What is being asked
Please copy out the entries below exactly, beginning with the line that contains "(** * evilgitfs: a" and ending with the line that contains "(errno : Z).", and include nothing outside that span.

┄┄┄┄┄┄┄┄┄┄

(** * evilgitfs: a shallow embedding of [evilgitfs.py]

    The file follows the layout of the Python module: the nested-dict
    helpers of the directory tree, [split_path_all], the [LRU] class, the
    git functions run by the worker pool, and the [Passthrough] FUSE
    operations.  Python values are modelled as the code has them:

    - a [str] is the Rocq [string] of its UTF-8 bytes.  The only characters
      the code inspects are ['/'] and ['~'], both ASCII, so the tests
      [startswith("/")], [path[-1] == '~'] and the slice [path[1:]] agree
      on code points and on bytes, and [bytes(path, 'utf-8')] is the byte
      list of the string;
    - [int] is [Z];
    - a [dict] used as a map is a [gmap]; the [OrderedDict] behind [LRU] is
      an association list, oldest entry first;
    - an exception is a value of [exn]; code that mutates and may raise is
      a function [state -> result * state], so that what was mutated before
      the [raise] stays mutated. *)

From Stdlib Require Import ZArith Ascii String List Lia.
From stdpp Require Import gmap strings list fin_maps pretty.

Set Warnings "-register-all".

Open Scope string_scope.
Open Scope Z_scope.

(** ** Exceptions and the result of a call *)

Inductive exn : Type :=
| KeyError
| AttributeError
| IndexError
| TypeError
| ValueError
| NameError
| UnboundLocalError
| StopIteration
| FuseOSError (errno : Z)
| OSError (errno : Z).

┄┄┄┄┄┄┄┄┄┄

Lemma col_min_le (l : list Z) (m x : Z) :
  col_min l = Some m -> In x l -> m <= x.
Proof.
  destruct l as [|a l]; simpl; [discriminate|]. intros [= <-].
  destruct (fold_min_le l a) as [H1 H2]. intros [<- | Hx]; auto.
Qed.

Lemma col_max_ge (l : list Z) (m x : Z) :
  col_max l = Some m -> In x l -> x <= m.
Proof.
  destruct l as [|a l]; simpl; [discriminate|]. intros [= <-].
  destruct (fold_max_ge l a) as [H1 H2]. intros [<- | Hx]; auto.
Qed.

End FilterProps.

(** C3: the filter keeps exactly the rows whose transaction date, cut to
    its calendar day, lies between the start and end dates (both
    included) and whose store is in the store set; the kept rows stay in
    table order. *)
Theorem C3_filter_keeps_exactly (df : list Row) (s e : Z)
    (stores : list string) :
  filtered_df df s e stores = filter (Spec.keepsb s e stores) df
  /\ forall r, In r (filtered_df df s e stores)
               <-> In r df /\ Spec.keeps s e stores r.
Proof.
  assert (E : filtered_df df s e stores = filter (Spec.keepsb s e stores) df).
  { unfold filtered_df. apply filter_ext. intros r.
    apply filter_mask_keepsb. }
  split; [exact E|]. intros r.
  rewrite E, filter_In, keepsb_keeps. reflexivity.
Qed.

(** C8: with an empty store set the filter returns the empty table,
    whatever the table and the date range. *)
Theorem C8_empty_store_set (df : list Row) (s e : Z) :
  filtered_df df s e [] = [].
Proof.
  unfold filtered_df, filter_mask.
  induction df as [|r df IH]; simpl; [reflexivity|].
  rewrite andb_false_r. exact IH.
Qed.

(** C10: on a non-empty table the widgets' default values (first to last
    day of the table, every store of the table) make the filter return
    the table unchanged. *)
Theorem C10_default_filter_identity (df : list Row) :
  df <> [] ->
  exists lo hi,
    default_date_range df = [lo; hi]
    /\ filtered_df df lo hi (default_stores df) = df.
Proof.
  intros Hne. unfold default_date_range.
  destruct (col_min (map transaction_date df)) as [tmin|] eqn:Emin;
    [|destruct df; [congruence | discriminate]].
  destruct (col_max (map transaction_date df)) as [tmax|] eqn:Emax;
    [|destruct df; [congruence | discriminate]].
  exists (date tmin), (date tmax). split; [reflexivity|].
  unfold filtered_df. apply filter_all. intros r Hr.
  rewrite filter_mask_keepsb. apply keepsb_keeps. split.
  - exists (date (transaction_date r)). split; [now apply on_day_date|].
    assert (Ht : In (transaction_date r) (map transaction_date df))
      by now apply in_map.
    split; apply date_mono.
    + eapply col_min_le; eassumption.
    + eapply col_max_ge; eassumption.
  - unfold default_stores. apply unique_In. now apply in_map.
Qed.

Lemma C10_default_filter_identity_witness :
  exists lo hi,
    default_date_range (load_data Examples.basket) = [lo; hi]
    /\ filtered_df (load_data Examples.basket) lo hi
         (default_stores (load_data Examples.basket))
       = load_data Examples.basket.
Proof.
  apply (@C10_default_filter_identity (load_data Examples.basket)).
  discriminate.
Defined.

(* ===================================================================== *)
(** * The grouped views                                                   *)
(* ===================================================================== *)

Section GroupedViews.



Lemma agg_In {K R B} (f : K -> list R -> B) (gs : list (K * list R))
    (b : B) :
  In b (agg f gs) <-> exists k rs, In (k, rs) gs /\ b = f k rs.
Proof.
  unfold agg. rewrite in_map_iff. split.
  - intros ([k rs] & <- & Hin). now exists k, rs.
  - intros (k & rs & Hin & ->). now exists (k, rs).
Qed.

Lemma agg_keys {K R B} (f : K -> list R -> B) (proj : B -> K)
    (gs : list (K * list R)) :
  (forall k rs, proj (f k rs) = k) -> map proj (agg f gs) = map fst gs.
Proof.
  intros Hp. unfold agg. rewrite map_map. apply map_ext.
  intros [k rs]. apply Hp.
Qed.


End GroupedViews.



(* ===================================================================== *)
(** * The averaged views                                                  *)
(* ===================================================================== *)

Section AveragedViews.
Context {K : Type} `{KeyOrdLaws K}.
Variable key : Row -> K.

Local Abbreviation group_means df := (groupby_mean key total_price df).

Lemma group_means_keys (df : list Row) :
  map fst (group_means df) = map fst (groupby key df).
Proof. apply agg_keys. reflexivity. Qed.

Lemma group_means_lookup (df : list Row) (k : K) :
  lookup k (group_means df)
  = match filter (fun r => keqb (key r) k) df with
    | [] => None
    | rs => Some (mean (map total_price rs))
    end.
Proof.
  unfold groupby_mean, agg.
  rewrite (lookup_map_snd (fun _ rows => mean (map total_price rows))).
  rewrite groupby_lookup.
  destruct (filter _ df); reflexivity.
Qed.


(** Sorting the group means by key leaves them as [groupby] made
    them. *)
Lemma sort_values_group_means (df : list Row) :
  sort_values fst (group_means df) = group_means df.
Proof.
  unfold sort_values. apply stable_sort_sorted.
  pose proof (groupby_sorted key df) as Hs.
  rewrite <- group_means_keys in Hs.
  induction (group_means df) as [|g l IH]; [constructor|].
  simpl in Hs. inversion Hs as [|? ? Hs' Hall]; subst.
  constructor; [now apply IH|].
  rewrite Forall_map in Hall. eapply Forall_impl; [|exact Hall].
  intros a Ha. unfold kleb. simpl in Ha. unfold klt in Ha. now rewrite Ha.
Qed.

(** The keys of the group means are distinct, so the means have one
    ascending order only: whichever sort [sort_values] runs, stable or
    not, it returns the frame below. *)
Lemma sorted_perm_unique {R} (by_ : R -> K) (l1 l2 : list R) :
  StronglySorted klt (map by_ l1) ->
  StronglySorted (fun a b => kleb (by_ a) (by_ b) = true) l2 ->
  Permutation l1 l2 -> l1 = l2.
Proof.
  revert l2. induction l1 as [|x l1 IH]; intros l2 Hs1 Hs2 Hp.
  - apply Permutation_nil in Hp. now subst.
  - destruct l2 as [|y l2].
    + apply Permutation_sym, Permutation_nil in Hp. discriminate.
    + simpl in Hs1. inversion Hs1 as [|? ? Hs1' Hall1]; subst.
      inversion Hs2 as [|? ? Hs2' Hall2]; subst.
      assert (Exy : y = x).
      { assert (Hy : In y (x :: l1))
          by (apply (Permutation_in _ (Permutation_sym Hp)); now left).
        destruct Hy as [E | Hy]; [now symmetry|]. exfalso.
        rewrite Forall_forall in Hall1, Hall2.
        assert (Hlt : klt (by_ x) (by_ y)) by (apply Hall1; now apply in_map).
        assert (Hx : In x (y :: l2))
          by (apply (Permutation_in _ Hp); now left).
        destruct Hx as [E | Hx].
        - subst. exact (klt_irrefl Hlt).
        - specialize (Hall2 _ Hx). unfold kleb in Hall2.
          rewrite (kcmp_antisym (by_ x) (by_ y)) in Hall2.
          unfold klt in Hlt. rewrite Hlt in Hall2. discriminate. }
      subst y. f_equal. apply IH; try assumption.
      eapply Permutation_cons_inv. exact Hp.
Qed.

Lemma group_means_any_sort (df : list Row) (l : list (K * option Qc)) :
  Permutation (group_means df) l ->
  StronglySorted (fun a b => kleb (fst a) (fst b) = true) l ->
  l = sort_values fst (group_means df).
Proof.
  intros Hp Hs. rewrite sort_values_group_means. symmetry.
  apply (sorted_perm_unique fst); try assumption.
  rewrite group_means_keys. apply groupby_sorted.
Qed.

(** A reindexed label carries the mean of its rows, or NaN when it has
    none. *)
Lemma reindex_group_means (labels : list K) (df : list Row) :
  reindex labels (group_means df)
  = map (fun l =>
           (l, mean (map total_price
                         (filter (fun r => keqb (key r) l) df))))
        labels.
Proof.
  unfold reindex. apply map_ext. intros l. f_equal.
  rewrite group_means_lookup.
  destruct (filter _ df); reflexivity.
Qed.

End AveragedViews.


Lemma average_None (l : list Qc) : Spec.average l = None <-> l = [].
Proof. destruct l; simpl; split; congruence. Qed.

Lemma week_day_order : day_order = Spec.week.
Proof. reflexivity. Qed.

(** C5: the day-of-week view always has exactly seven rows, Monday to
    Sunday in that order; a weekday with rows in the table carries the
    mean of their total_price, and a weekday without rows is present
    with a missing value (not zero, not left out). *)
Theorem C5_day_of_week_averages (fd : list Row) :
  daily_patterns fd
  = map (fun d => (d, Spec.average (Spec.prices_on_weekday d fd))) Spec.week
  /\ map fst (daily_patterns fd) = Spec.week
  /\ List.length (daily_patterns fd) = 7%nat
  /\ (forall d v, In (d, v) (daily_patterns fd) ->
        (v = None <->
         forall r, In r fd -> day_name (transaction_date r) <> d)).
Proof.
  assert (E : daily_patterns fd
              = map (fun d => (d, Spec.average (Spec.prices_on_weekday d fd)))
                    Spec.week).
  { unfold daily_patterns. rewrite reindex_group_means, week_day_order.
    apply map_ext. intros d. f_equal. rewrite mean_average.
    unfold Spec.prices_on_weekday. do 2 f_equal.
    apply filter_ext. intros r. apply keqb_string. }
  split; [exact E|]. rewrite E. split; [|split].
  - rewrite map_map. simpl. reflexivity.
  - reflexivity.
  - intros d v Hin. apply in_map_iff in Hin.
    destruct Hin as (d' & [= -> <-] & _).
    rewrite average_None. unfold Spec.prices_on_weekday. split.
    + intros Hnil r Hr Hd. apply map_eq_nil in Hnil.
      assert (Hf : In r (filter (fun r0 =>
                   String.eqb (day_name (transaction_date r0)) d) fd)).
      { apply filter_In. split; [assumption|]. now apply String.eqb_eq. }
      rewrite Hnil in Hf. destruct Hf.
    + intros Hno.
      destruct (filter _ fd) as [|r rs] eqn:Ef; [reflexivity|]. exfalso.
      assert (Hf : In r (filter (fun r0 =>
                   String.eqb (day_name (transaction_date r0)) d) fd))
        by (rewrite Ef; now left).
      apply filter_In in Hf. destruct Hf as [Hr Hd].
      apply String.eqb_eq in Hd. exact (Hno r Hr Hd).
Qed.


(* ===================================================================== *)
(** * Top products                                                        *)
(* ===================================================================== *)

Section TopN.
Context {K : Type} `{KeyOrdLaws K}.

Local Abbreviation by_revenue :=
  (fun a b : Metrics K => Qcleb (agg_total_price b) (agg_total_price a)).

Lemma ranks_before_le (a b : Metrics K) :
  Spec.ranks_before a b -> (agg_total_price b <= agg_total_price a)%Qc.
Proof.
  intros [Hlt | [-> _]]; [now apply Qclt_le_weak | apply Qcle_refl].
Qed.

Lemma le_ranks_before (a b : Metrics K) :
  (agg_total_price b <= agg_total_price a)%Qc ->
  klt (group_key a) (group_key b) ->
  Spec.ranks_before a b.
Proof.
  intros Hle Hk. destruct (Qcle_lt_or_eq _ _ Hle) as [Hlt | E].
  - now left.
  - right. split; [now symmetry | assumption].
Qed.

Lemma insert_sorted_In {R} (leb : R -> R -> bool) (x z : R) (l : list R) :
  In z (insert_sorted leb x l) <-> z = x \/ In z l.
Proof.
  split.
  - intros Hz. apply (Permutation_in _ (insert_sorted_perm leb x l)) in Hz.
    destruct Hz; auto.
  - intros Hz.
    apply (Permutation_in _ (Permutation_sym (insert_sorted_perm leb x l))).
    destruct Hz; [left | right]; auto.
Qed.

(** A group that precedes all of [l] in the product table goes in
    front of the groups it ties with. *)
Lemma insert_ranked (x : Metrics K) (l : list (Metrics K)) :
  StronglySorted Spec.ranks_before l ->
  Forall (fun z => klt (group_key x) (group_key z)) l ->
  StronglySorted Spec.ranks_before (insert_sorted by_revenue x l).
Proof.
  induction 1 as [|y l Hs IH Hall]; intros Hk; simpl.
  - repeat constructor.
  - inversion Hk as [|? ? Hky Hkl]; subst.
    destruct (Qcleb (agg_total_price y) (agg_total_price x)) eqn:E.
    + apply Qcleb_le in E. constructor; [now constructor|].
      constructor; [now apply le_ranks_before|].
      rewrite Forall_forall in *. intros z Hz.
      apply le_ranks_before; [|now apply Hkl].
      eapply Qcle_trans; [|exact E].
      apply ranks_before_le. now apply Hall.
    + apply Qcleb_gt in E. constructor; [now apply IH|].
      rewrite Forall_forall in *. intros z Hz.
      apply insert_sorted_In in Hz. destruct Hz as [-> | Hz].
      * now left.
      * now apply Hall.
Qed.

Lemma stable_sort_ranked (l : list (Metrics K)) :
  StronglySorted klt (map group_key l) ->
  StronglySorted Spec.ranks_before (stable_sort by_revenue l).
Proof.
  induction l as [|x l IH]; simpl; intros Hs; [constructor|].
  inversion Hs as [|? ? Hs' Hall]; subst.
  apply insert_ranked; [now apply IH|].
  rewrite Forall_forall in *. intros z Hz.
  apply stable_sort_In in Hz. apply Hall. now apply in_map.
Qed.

┄┄┄┄┄┄┄┄┄┄

Solved problem
(** * evilgitfs: a shallow embedding of [evilgitfs.py]

    The file follows the layout of the Python module: the nested-dict
    helpers of the directory tree, [split_path_all], the [LRU] class, the
    git functions run by the worker pool, and the [Passthrough] FUSE
    operations.  Python values are modelled as the code has them:

    - a [str] is the Rocq [string] of its UTF-8 bytes.  The only characters
      the code inspects are ['/'] and ['~'], both ASCII, so the tests
      [startswith("/")], [path[-1] == '~'] and the slice [path[1:]] agree
      on code points and on bytes, and [bytes(path, 'utf-8')] is the byte
      list of the string;
    - [int] is [Z];
    - a [dict] used as a map is a [gmap]; the [OrderedDict] behind [LRU] is
      an association list, oldest entry first;
    - an exception is a value of [exn]; code that mutates and may raise is
      a function [state -> result * state], so that what was mutated before
      the [raise] stays mutated. *)

From Stdlib Require Import ZArith Ascii String List Lia.
From stdpp Require Import gmap strings list fin_maps pretty.

Set Warnings "-register-all".

Open Scope string_scope.
Open Scope Z_scope.

(** ** Exceptions and the result of a call *)

Inductive exn : Type :=
| KeyError
| AttributeError
| IndexError
| TypeError
| ValueError
| NameError
| UnboundLocalError
| StopIteration
| FuseOSError (errno : Z)
| OSError (errno : Z).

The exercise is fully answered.